* [EXERCISE DETAILS]: Transcribe the entire listing exactly.

-=-=-=-=-

(** X9.  Typing a printable character and deleting it restores the typed
    text, but the character stays counted: [total_chars] is one more than
    before and [total_correct_chars] is not less than before. *)
Theorem type_then_delete (st : State) (k d : Z) :
  32 <= k <= 126 ->
  d = KEY_BACKSPACE \/ d = 127 \/ d = 8 ->
  exists st1 st2,
    handle_key st k = Some st1
    /\ handle_key st1 d = Some st2
    /\ current_text st2 = current_text st
    /\ total_chars st2 = total_chars st + 1
    /\ total_correct_chars st <= total_correct_chars st2
       <= total_correct_chars st + 1
    /\ target_text st2 = target_text st
    /\ start_time st2 = start_time st.
Proof.
  intros Hk Hd. exists (type_char st k), (backspace (type_char st k)).
  split; [now apply handle_key_printable|].
  split; [now apply handle_key_delete|].
  unfold backspace, type_char. cbn [current_text].
  assert (Ht : truthy (push (current_text st) (chr k)) = true).
  { apply truthy_len. rewrite len_push.
    pose proof (len_nonneg (current_text st)). lia. }
  rewrite Ht. cbn. rewrite drop_last_push.
  destruct (char_matches _ _ _); repeat split; lia.
Qed.

Lemma type_then_delete_witness :
  exists st1 st2,
    handle_key (mkState "cat" "c" 0%Q 0%Q 1 1) 120 = Some st1
    /\ handle_key st1 127 = Some st2
    /\ current_text st2 = "c"%string
    /\ total_chars st2 = 1 + 1.
Proof.
  destruct (type_then_delete (mkState "cat" "c" 0%Q 0%Q 1 1) 120 127)
    as [st1 [st2 [H1 [H2 [Hc [Ht _]]]]]].
  - lia.
  - right. left. reflexivity.
  - exists st1, st2. repeat split; assumption.
Defined.

(** X10.  A key that is neither ESC, nor a deletion key, nor a printable
    ASCII code is ignored: the key handling changes nothing, and the
    whole iteration changes at most the rate shown. *)
Theorem other_keys_ignored (st : State) (k : Z) :
  k <> 27 -> k <> KEY_BACKSPACE -> k <> 127 -> k <> 8 ->
  k < 32 \/ 126 < k ->
  handle_key st k = Some st
  /\ forall tk,
       key tk = Some k ->
       len (current_text st) < len (target_text st) ->
       step st tk = Running (refresh_wpm st (now tk)).
Proof.
  intros H27 Hb H127 H8 Hout.
  split; [now apply handle_key_other|].
  intros tk Hkey Hroom. unfold step.
  rewrite Hkey, handle_key_other by assumption.
  rewrite next_round_idle; [reflexivity|].
  now destruct (refresh_wpm_texts st (now tk)) as [-> [-> _]].
Qed.
Lemma startswith_digits (ds : string) :
  all_digits ds = true -> startswith ds sep = false.
Proof.
  destruct ds as [|c ds]; [reflexivity|]. simpl. intros Hd.
  apply andb_prop in Hd as [Hc _].
  destruct (Ascii.eqb_spec c sep) as [->|]; [discriminate | reflexivity].
Qed.

End Text.

(** ** Output paths of the stages *)

Section StagePaths.
Context `{constants.t} `{Host}.

(** The directory names of all stage instances, before they are joined to
    the output root. *)
Lemma stage_names_distinct (folds : list Z) :
  distinct_step_dirs _ -> NoDup folds -> Forall (fun f => 0 < f) folds ->
  let names := ([constants.IMAGE_DOWNLOAD_STEP_DIR; constants.PPI_DOWNLOAD_STEP_DIR;
                 constants.PPI_EMBEDDING_STEP_DIR; constants.HIERARCHY_STEP_DIR]
                  ++ map (fun f : Z => (constants.IMAGE_EMBEDDING_STEP_DIR ++ str f)%string) folds
                  ++ map (fun f : Z => (constants.COEMBEDDING_STEP_DIR ++ str f)%string) folds)%list in
  NoDup names /\ Forall (fun n => startswith n sep = false) names.
Proof.
  intros (Hsingles & Hne & Hrel & Hnodigit) Hnd Hpos names.
  rewrite Forall_forall in Hpos.
  apply Forall_app in Hrel as [Hrel_s Hrel_f]. apply Forall_app in Hnodigit as [Hnd_s Hnd_f].
  inversion Hrel_f as [|? ? Ri Hrel_c]; subst. inversion Hrel_c as [|? ? Rc _]; subst.
  inversion Hnd_f as [|? ? Di Hnd_c]; subst. inversion Hnd_c as [|? ? Dc _]; subst.
  assert (Hinj : forall prefix, NoDup (map (fun f : Z => prefix ++ str f) folds)).
  { intros prefix. apply NoDup_map_NoDup_ForallPairs; [|exact Hnd].
    intros f g _ _ Heq. apply str_inj, (append_inj_l prefix). exact Heq. }
  assert (Hfold_digit : forall prefix n,
             In n (map (fun f : Z => prefix ++ str f) folds) -> ends_in_digit n = true).
  { intros prefix n Hin. apply in_map_iff in Hin as (f & <- & Hf).
    destruct (str_positive f (Hpos f Hf)). apply ends_in_digit_app; assumption. }
  split.
  - apply NoDup_app; [exact Hsingles | apply NoDup_app; [apply Hinj | apply Hinj |] |].
    + intros n Hi Hc. apply in_map_iff in Hi as (f & <- & Hf).
      apply in_map_iff in Hc as (g & Heq & Hg).
      destruct (str_positive f (Hpos f Hf)) as [Df _].
      destruct (str_positive g (Hpos g Hg)) as [Dg _].
      destruct (digit_suffix_inj _ _ _ _ Dc Di Dg Df Heq) as [Heq' _]. auto.
    + intros n Hs Hf. rewrite Forall_forall in Hnd_s. specialize (Hnd_s n Hs).
      apply in_app_or in Hf as [Hf|Hf]; apply Hfold_digit in Hf; congruence.
  - apply Forall_app; split; [exact Hrel_s|].
    apply Forall_app; split; apply Forall_forall; intros n Hin;
      apply in_map_iff in Hin as (f & <- & Hf);
      destruct (str_positive f (Hpos f Hf)) as [Df _];
      apply startswith_app; auto using startswith_digits.
Qed.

-=-=-=-=-

* [EXERCISE ANSWER]:
(** X9.  Typing a printable character and deleting it restores the typed
    text, but the character stays counted: [total_chars] is one more than
    before and [total_correct_chars] is not less than before. *)
Theorem type_then_delete (st : State) (k d : Z) :
  32 <= k <= 126 ->
  d = KEY_BACKSPACE \/ d = 127 \/ d = 8 ->
  exists st1 st2,
    handle_key st k = Some st1
    /\ handle_key st1 d = Some st2
    /\ current_text st2 = current_text st
    /\ total_chars st2 = total_chars st + 1
    /\ total_correct_chars st <= total_correct_chars st2
       <= total_correct_chars st + 1
    /\ target_text st2 = target_text st
    /\ start_time st2 = start_time st.
Proof.
  intros Hk Hd. exists (type_char st k), (backspace (type_char st k)).
  split; [now apply handle_key_printable|].
  split; [now apply handle_key_delete|].
  unfold backspace, type_char. cbn [current_text].
  assert (Ht : truthy (push (current_text st) (chr k)) = true).
  { apply truthy_len. rewrite len_push.
    pose proof (len_nonneg (current_text st)). lia. }
  rewrite Ht. cbn. rewrite drop_last_push.
  destruct (char_matches _ _ _); repeat split; lia.
Qed.

Lemma type_then_delete_witness :
  exists st1 st2,
    handle_key (mkState "cat" "c" 0%Q 0%Q 1 1) 120 = Some st1
    /\ handle_key st1 127 = Some st2
    /\ current_text st2 = "c"%string
    /\ total_chars st2 = 1 + 1.
Proof.
  destruct (type_then_delete (mkState "cat" "c" 0%Q 0%Q 1 1) 120 127)
    as [st1 [st2 [H1 [H2 [Hc [Ht _]]]]]].
  - lia.
  - right. left. reflexivity.
  - exists st1, st2. repeat split; assumption.
Defined.

(** X10.  A key that is neither ESC, nor a deletion key, nor a printable
    ASCII code is ignored: the key handling changes nothing, and the
    whole iteration changes at most the rate shown. *)
Theorem other_keys_ignored (st : State) (k : Z) :
  k <> 27 -> k <> KEY_BACKSPACE -> k <> 127 -> k <> 8 ->
  k < 32 \/ 126 < k ->
  handle_key st k = Some st
  /\ forall tk,
       key tk = Some k ->
       len (current_text st) < len (target_text st) ->
       step st tk = Running (refresh_wpm st (now tk)).
Proof.
  intros H27 Hb H127 H8 Hout.
  split; [now apply handle_key_other|].
  intros tk Hkey Hroom. unfold step.
  rewrite Hkey, handle_key_other by assumption.
  rewrite next_round_idle; [reflexivity|].
  now destruct (refresh_wpm_texts st (now tk)) as [-> [-> _]].
Qed.
Lemma startswith_digits (ds : string) :
  all_digits ds = true -> startswith ds sep = false.
Proof.
  destruct ds as [|c ds]; [reflexivity|]. simpl. intros Hd.
  apply andb_prop in Hd as [Hc _].
  destruct (Ascii.eqb_spec c sep) as [->|]; [discriminate | reflexivity].
Qed.

End Text.

(** ** Output paths of the stages *)

Section StagePaths.
Context `{constants.t} `{Host}.

(** The directory names of all stage instances, before they are joined to
    the output root. *)
Lemma stage_names_distinct (folds : list Z) :
  distinct_step_dirs _ -> NoDup folds -> Forall (fun f => 0 < f) folds ->
  let names := ([constants.IMAGE_DOWNLOAD_STEP_DIR; constants.PPI_DOWNLOAD_STEP_DIR;
                 constants.PPI_EMBEDDING_STEP_DIR; constants.HIERARCHY_STEP_DIR]
                  ++ map (fun f : Z => (constants.IMAGE_EMBEDDING_STEP_DIR ++ str f)%string) folds
                  ++ map (fun f : Z => (constants.COEMBEDDING_STEP_DIR ++ str f)%string) folds)%list in
  NoDup names /\ Forall (fun n => startswith n sep = false) names.
Proof.
  intros (Hsingles & Hne & Hrel & Hnodigit) Hnd Hpos names.
  rewrite Forall_forall in Hpos.
  apply Forall_app in Hrel as [Hrel_s Hrel_f]. apply Forall_app in Hnodigit as [Hnd_s Hnd_f].
  inversion Hrel_f as [|? ? Ri Hrel_c]; subst. inversion Hrel_c as [|? ? Rc _]; subst.
  inversion Hnd_f as [|? ? Di Hnd_c]; subst. inversion Hnd_c as [|? ? Dc _]; subst.
  assert (Hinj : forall prefix, NoDup (map (fun f : Z => prefix ++ str f) folds)).
  { intros prefix. apply NoDup_map_NoDup_ForallPairs; [|exact Hnd].
    intros f g _ _ Heq. apply str_inj, (append_inj_l prefix). exact Heq. }
  assert (Hfold_digit : forall prefix n,
             In n (map (fun f : Z => prefix ++ str f) folds) -> ends_in_digit n = true).
  { intros prefix n Hin. apply in_map_iff in Hin as (f & <- & Hf).
    destruct (str_positive f (Hpos f Hf)). apply ends_in_digit_app; assumption. }
  split.
  - apply NoDup_app; [exact Hsingles | apply NoDup_app; [apply Hinj | apply Hinj |] |].
    + intros n Hi Hc. apply in_map_iff in Hi as (f & <- & Hf).
      apply in_map_iff in Hc as (g & Heq & Hg).
      destruct (str_positive f (Hpos f Hf)) as [Df _].
      destruct (str_positive g (Hpos g Hg)) as [Dg _].
      destruct (digit_suffix_inj _ _ _ _ Dc Di Dg Df Heq) as [Heq' _]. auto.
    + intros n Hs Hf. rewrite Forall_forall in Hnd_s. specialize (Hnd_s n Hs).
      apply in_app_or in Hf as [Hf|Hf]; apply Hfold_digit in Hf; congruence.
  - apply Forall_app; split; [exact Hrel_s|].
    apply Forall_app; split; apply Forall_forall; intros n Hin;
      apply in_map_iff in Hin as (f & <- & Hf);
      destruct (str_positive f (Hpos f Hf)) as [Df _];
      apply startswith_app; auto using startswith_digits.
Qed.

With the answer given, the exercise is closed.